Sunday 15 January 2017

The importance of pilgrimage

An essay from William Wildblood at Albion Awakening:

I agree - and indeed try to make my holidays into some kind of pilgrimage - focused on a specific act of pious homage to some person whom I admire or place that has personal meaning, when possible; although I don't take this aspect as seriously as I should.

For instance, in 2011 when the family visited Oxford I went to CS Lewis's church in Headington Quarry to see where he was buried (alongside his brother Warnie), attended a communion service and sat in Jack Lewis's regular seat (which was hidden from the pulpit - Lewis used to sneak-out before the sermon, typically).
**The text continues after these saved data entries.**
(* ===== verification/Manager.v ===== *)
(** * The execution manager

    [runtime/execution/manager.py] and the fence of
    [runtime/core/generation.py]: admission of a task (capability checks,
    selection of an executor, workspace, context, worker, journal), its
    synchronous execution behind the generation fence, and the answers about an
    execution, from memory or reconstructed from the journal. *)
From S2P Require Import Prelude Dict PyVal Effects PyPath PyStr ExecModels Host Workspace.
From S2P Require Import Deterministic Registry Intelligence Orchestrator Mcp Telemetry Worker.
From S2P Require Import Continuity Mutation.

(** ** The generation fence *)
Definition validate_generation (current : Z) (generation : Z) : bool := (generation =? current)%Z.
Definition fence (current : Z) (generation : Z) : result unit :=
  guard_raise (negb (validate_generation current generation)) StaleGenerationError
    ("Generation mismatch. Expected " +:+ zstr current +:+ ", got " +:+ zstr generation).

(** The manager's tables, with the parts it drives: the workers, the gateway
    (which holds the capability registry and the host), the telemetry, the orchestrator
    behind the selector, the continuity engine, and the runtime's generation. *)
Record MgSt := mkMgSt {
  mg_tasks : dict string Task;
  mg_executions : dict string TaskExecutionContext;
  mg_workers : dict string WorkerDefinition;
  mg_gw : Gateway;
  mg_tel : Collector;
  mg_orch : Orchestrator;
  mg_engine : Engine;
  mg_generation : Z }.
#[export] Instance eta_MgSt : Eta MgSt := fun r =>
  mkMgSt (mg_tasks r) (mg_executions r) (mg_workers r) (mg_gw r) (mg_tel r) (mg_orch r)
    (mg_engine r) (mg_generation r).

(** [str(uuid)]: the 32 hexadecimal digits with dashes *)
Definition uuid_str (hex : string) : string :=
  String.substring 0 8 hex +:+ "-" +:+ String.substring 8 4 hex +:+ "-"
  +:+ String.substring 12 4 hex +:+ "-" +:+ String.substring 16 4 hex +:+ "-"
  +:+ String.substring 20 12 hex.

Section Manager.
Context {machine : Machine} {clients : ToolClients} {model : ModelExecutor}
  {frontier : FrontierExecutor} {git : GitHead}.
(** Configuration: collector, gateway audit, paths, runtime engine and continuity
    engine present or not, and the directory evidence is kept in. *)
Context (has_telemetry gw_audits : bool) (gw_fabric : string) (telemetry_ok : bool)
  (has_runtime has_continuity : bool) (evidence_base : string).

Definition mg_host (s : MgSt) : Host := gw_host (mg_gw s).
Definition set_host (h : Host) (s : MgSt) : MgSt :=
  s <| mg_gw := (mg_gw s) <| gw_host := h |> |>.
Definition on_mhost {A} (m : M Host A) : M MgSt A := zoom mg_host set_host m.
(** The engine draws its identifiers and instants from the same machine. *)
Definition on_engine {A} (m : M Engine A) : M MgSt A :=
  zoom (fun s => (mg_engine s) <| en_tick := h_tick (mg_host s) |>)
    (fun e s => set_host ((mg_host s) <| h_tick := en_tick e |>) (s <| mg_engine := e |>)) m.
(** The worker manager acts on the context object of one execution. *)
Definition with_context {A} (execution_id : string) (c : TaskExecutionContext) (m : M WkSt A)
  : M MgSt A :=
  zoom (fun s => mkWkSt (mg_workers s) (default c (dget execution_id (mg_executions s)))
                   (mg_gw s) (mg_tel s))
    (fun w s => (((s <| mg_workers := wk_workers w |>)
                    <| mg_executions := dset execution_id (wk_ctx w) (mg_executions s) |>)
                   <| mg_gw := wk_gw w |>) <| mg_tel := wk_tel w |>) m.

(** [f"evt-{uuid.uuid4().hex[:8]}"] *)
Definition event_id : M Engine string :=
  h ← fresh_id; mret ("evt-" +:+ String.substring 0 8 h).

Definition task_created_envelope (id t execution_id : string) (task : Task)
  : TelemetryEnvelope :=
  (create_envelope id t "manager" "task.created" "execution")
    <| te_execution_id := Some execution_id |> <| te_task_id := Some (t_task_id task) |>
    <| te_capability_id := Some (t_capability_id task) |>
    <| te_department_id := Some (ostr_or (t_department_id task) "UNKNOWN") |>
    <| te_project_id := Some (t_project_id task) |>.

(** An event of the journal about an execution. *)
Definition execution_event (task : Task) (id t execution_id type intent : string)
    (inputs : dict string pyval) (observation status verification : string)
    (evidence : list string) (next_action : option string) : EventRecord :=
  mkEvent id 0 t "DEFAULT_MISSION" (t_task_id task) (t_capability_id task) None
    (t_requested_by task) "L0" None type (t_capability_id task) intent inputs None None None
    None [] observation status evidence [] None (Some status) status status verification
    CS_NOT_CERTIFIED [] next_action None None None None None None (Some execution_id).

Definition routing_inputs (c : TaskExecutionContext) : dict string pyval :=
  [("execution_id", VStr (c_execution_id c)); ("routing_class", ovstr (c_routing_class c));
   ("executor_type", ovstr (c_executor_type c)); ("executor_id", ovstr (c_executor_id c));
   ("model_id", ovstr (c_model_id c));
   ("generation", match c_generation c with Some g => VInt g | None => VNone end)].
Definition outcome_inputs (c : TaskExecutionContext) : dict string pyval :=
  routing_inputs c
  ++ [("failure_reason", match c_failure_reason c with
                         | Some r => VStr (failure_reason_str r) | None => VNone end);
      ("error_message", ovstr (c_error_message c))].

Definition new_context (execution_id : string) (task : Task) (cap : CapabilityDefinition)
    (sel : ExecutorSelection) (workspace_path : string) (generation : Z)
    : TaskExecutionContext :=
  let etype := executor_type_str (sel_executor_type sel) in
  mkContext execution_id (t_task_id task) (t_account_id task) (t_project_id task)
    (t_capability_id task) workspace_path [] (required_tools cap) (t_deadline task)
    [("max_output_size", VInt (cap_max_output cap));
     ("max_workspace_size", VInt (10 * 1024 * 1024))]
    (cap_network_policy cap) (cap_filesystem_policy cap) ES_QUEUED VNone None None None None
    None (Some etype) (Some (sel_executor_id sel)) (Some (sel_executor_version sel))
    (sel_model_id sel) (sel_model_version sel) (Some (sel_policy_version sel)) None None None
    (Some (routing_class_of etype)) (Some (family cap)) (t_department_id task)
    (Some generation).
Lemma run_core_agrees op k s : gen_ready k s ->
  gen_ready (match op with CStartup => k + 1 | _ => k end) (run_core op s).1 /\
  disk_agrees (run_core op s).1.
Proof.
  intros Hr. destruct op; simpl.
  - pose proof (startup_wp k s Hr) as W. unfold wp in W. destruct (startup s). simpl. naive_solver.
  - destruct Hr as (Hg & Hc & Hf).
    assert (wp verify_runtime s (fun s' _ => gen_ready k s' /\ disk_agrees s')) as W.
    { unfold verify_runtime. apply wp_bind, wp_modify, wp_bind.
      match goal with |- wp _ ?s1 _ => destruct (persist_ok false s1 Hf eq_refl) as
        (s2 & E & Hd & Hst & Hg2 & Hgf & Hfa & _) end.
      unfold wp at 1. rewrite E. eapply wp_mono; [by apply derive_or_fail|].
      intros s' r (H1 & H2 & H3 & H4 & _). simpl in *.
      split; [|done]. unfold gen_ready. by rewrite H3, Hgf, H2, Hg2. }
    unfold wp in W. by destruct (verify_runtime s).
  - destruct Hr as (Hg & Hc & Hf). unfold shutdown, set_core_state, mbind, M_bind, modify. simpl.
    match goal with |- context [persist_state true ?s1] =>
      destruct (persist_ok true s1 Hf eq_refl) as (s2 & E & Hd & Hst & Hg2 & Hgf & Hfa & _) end.
    rewrite E. simpl. split; [|done]. unfold gen_ready. by rewrite Hgf, Hg2.
Qed.

Definition startups (ops : list core_op) : Z :=
  Z.of_nat (length (filter (fun op => match op with CStartup => true | _ => false end = true) ops)).

(** On a fresh data directory whose writes succeed, after any sequence of
    startups, verifications and shutdowns, failures of the bootstrap
    included, the state file holds the engine's state, says clean exactly when
    the last one was a shutdown, and the generation counts the startups. *)
Theorem engine_state_persisted files ops op :
  exists s0, new_core None None files [] = Ok s0 /\
    disk_agrees (run_cores (ops ++ [op]) s0) /\
    co_generation (run_cores (ops ++ [op]) s0) = VInt (startups (ops ++ [op])).
Proof.
  eexists. split; [done|]. set (s0 := mkCore _ _ _ _ _ _ _ _ _ _).
  assert (forall l, gen_ready (startups l) (run_cores l s0)) as H.
  { intros l. induction l as [|o l IH] using rev_ind; [done|]. unfold run_cores.
    rewrite foldl_app. simpl. destruct (run_core_agrees o _ _ IH) as [H _].
    replace (startups (l ++ [o])) with (match o with CStartup => (startups l + 1)%Z
      | _ => startups l end); [done|].
    unfold startups. rewrite filter_app, length_app, Nat2Z.inj_add.
    destruct o; [done|apply (eq_sym (Z.add_0_r _))..]. }
  split; [|by destruct (H (ops ++ [op])) as (_ & ? & _)].
  unfold run_cores. rewrite foldl_app. simpl. by eapply run_core_agrees, H.
Qed.

(** Every startup reports an abnormal termination, even after a clean
    shutdown: the state file it inspects is the one it has just written with
    clean_shutdown false. *)
Theorem startup_always_abnormal k s :
  gen_ready k s ->
  wp startup s (fun s' _ => co_warnings s' = co_warnings s ++ [abnormal]).
Proof. intros H. eapply wp_mono; [by eapply startup_wp|]. naive_solver. Qed.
By arrangement, I and a few others were shown around Jack and Warnie's home The Kilns, and wandered the grounds - meditating and reading.

I walked one evening alone to look at Tolkien's two homes in North Oxford, later visited his grave; and one early morning found the graves of Charles Williams and Hugo Dyson.

On a 1998 visit to New England I visited Emerson's house in Concord, and the graves of the Transcendentalists in Sleepy Hollow; and my wife and I walked around Walden Pond very early one Fall morning when nobody else was around. In New Hampshire, we later visited Franconia and Bethlehem - for their connections with Robert Frost.